(** Archiving is final: once an identity is archived in a projected history it
    stays archived under the name it had, whatever else the history holds. *)
Theorem project_archive_final (events : list HistoryEvent) (p : ContextBranchProjection)
    (e : HistoryEvent) :
  ProjectContextBranches events = Ok p → e ∈ events → ev_Kind e = "archive" →
  ByID p !! ev_BranchID e = Some (MkContextBranch (ev_BranchID e) (ev_Branch e) (ev_ID e) true).
Proof.
  intros (ordered & Hord & Hp & Hat)%project_at He Hk.
  destruct (order_history_Ok _ _ Hord) as (_ & Hsame & _).
  assert (e ∈ ordered) as (l1 & l2 & Heq)%list_elem_of_split.
  { apply Hsame, list_elem_of_filter. split; [|done]. unfold IsBranchBindingEvent. by rewrite Hk. }
  assert (last_such (λ x, ev_BranchID x = ev_BranchID e) ordered = Some e) as Hlast.
  { rewrite Heq. apply (last_archived l1 e l2 Hk). intros k1 x k2 ->. apply (Hat _ _ k2). rewrite Heq.
    by rewrite <-(assoc_L (++)), <-app_comm_cons. }
  rewrite (projects_ByID _ _ Hp), Hlast. cbn. unfold branch_after. by rewrite Hk.
Qed.

(** Two replicas holding the same binding events project the same branches (or
    both reject), whatever observations they hold besides and in whatever order. *)
Theorem project_branches_convergent (ev1 ev2 : list HistoryEvent) :
  (∀ e, IsBranchBindingEvent e = true → e ∈ ev1 ↔ e ∈ ev2) →
  ProjectContextBranches ev1 = ProjectContextBranches ev2.
Proof. apply project_same. Qed.

(** A continuation is accepted exactly when its name is currently bound to its
    identity, or the name was never bound or released and the identity is unknown. *)
Theorem validate_advance_iff (events : list HistoryEvent) (e : HistoryEvent)
    (p : ContextBranchProjection) :
  ev_Kind e = "advance" → ProjectContextBranches events = Ok p → (∀ x, x ∈ events → ev_ID x ≠ "") →
  ev_BranchID e ≠ "" →
  ValidateHistoryBranch events e = Ok tt ↔
  (∃ b, Active p !! ev_Branch e = Some b ∧ cb_ID b = ev_BranchID e) ∨
  (Active p !! ev_Branch e = None ∧ Released p !! ev_Branch e = None ∧ ByID p !! ev_BranchID e = None).
Proof.
  intros Hk Hproj Hids Hbid. destruct (project_at _ _ Hproj) as (ordered & Hord & Hp & _).
  destruct (order_history_Ok _ _ Hord) as (_ & Hsame & _).
  assert (IsBranchBindingEvent e = false) as Hnb by (unfold IsBranchBindingEvent; by rewrite Hk).
  unfold ValidateHistoryBranch. rewrite Hnb, Hproj, bool_decide_true by done.
  cbn [negb mbind result_bind]. destruct (Active p !! ev_Branch e) as [b|]; rewrite reject_if_Ok.
  - rewrite negb_false_iff, bool_decide_eq_true. naive_solver.
  - rewrite orb_false_iff, !negb_false_iff, !bool_decide_eq_true.
    assert (released p (ev_Branch e) = "" ↔ Released p !! ev_Branch e = None) as ->.
    { unfold released. rewrite (projects_Released _ _ Hp).
      destruct (last_such _ ordered) as [x|] eqn:E; [|done]. apply last_such_Some in E as [Hx _].
      apply Hsame, list_elem_of_filter in Hx as [_ Hx%Hids]. done. }
    assert (default "" (cb_ID <$> ByID p !! ev_BranchID e) = "" ↔ ByID p !! ev_BranchID e = None) as ->.
    { destruct (ByID p !! ev_BranchID e) as [b|] eqn:E; [|done]. cbn.
      rewrite (projects_ID _ _ _ _ Hp E). done. }
    naive_solver.
Qed.

(** ** Witnesses *)

Module ContextBranchSamples.
Import HistorySamples.
Definition events := HistoryOrderSamples.events.
Definition projection := MkProjection
  {[ "main" := MkContextBranch "b-2" "main" id3 false ]}
  {[ "b-1" := MkContextBranch "b-1" "trunk" id4 true; "b-2" := MkContextBranch "b-2" "main" id3 false ]}
  {[ "main" := id2; "trunk" := id4 ]}.
Lemma projected : ProjectContextBranches events = Ok projection.
Proof. compute_decision. Qed.
Lemma sample_ids e : e ∈ events → ev_ID e ≠ "".
Proof.
  unfold events, HistoryOrderSamples.events. rewrite !elem_of_cons.
  intros H. repeat destruct H as [-> | H]; try done. by apply elem_of_nil in H.
Qed.
Definition advance := event "55555555555555555555555555555555" "b-2" "main" "advance" "" 12.
End ContextBranchSamples.

Lemma project_branches_refines_witness :
  Active ContextBranchSamples.projection !! "main" =
    Some (MkContextBranch "b-2" "main" HistorySamples.id3 false).
Proof.
  destruct (project_branches_refines _ _ ContextBranchSamples.projected) as (o & Ho & _ & Hact & _).
  apply Hact. split; [compute_decision|split; reflexivity].
Defined.

Lemma project_identity_linear_witness :
  HistorySamples.rename ∈ ContextBranchSamples.events ∧
  ∀ e, e ∈ bindings ContextBranchSamples.events → "b-1" = ev_BranchID e →
    HistorySamples.id1 = ev_BindingParent e → HistorySamples.rename = e.
Proof.
  split; [right; left|]. intros e. apply (project_identity_linear _ _ HistorySamples.rename e
    ContextBranchSamples.projected ContextBranchSamples.sample_ids).
  apply list_elem_of_filter. split; [done|]. right; left.
Defined.

Lemma project_name_exclusive_witness :
  HistorySamples.rebirth ∈ ContextBranchSamples.events ∧
  ∀ e, e ∈ bindings ContextBranchSamples.events → Some ("main", HistorySamples.id2) = claims e →
    HistorySamples.rebirth = e.
Proof.
  split; [right; right; left|]. intros e He. apply (project_name_exclusive _ _ HistorySamples.rebirth e
    ContextBranchSamples.projected ContextBranchSamples.sample_ids); [|done|by eexists].
  apply list_elem_of_filter. split; [done|]. right; right; left.
Defined.

Lemma project_archive_final_witness :
  cb_Archived <$> ByID ContextBranchSamples.projection !! "b-1" = Some true.
Proof.
  change "b-1" with (ev_BranchID HistorySamples.archive).
  rewrite (project_archive_final _ _ _ ContextBranchSamples.projected); [reflexivity|left|reflexivity].
Defined.

Lemma project_branches_convergent_witness :
  ProjectContextBranches ContextBranchSamples.events =
  ProjectContextBranches (ContextBranchSamples.advance :: HistoryOrderSamples.ordered).
Proof.
  apply project_branches_convergent. intros e He.
  unfold ContextBranchSamples.events, HistoryOrderSamples.events, HistoryOrderSamples.ordered.
  rewrite !elem_of_cons. assert (e ≠ ContextBranchSamples.advance) by (intros ->; done). tauto.
Defined.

▶ **EXERCISE PROMPT**:
Lines from the one with "split; [right; left|]." through the end of the data: set these down exactly, including both ends and nothing more.

▶ **ANSWER BOX**:
  split; [right; left|]. intros e. apply (project_identity_linear _ _ HistorySamples.rename e
    ContextBranchSamples.projected ContextBranchSamples.sample_ids).
  apply list_elem_of_filter. split; [done|]. right; left.
Defined.

Lemma project_name_exclusive_witness :
  HistorySamples.rebirth ∈ ContextBranchSamples.events ∧
  ∀ e, e ∈ bindings ContextBranchSamples.events → Some ("main", HistorySamples.id2) = claims e →
    HistorySamples.rebirth = e.
Proof.
  split; [right; right; left|]. intros e He. apply (project_name_exclusive _ _ HistorySamples.rebirth e
    ContextBranchSamples.projected ContextBranchSamples.sample_ids); [|done|by eexists].
  apply list_elem_of_filter. split; [done|]. right; right; left.
Defined.

Lemma project_archive_final_witness :
  cb_Archived <$> ByID ContextBranchSamples.projection !! "b-1" = Some true.
Proof.
  change "b-1" with (ev_BranchID HistorySamples.archive).
  rewrite (project_archive_final _ _ _ ContextBranchSamples.projected); [reflexivity|left|reflexivity].
Defined.

Lemma project_branches_convergent_witness :
  ProjectContextBranches ContextBranchSamples.events =
  ProjectContextBranches (ContextBranchSamples.advance :: HistoryOrderSamples.ordered).
Proof.
  apply project_branches_convergent. intros e He.
  unfold ContextBranchSamples.events, HistoryOrderSamples.events, HistoryOrderSamples.ordered.
  rewrite !elem_of_cons. assert (e ≠ ContextBranchSamples.advance) by (intros ->; done). tauto.
Defined.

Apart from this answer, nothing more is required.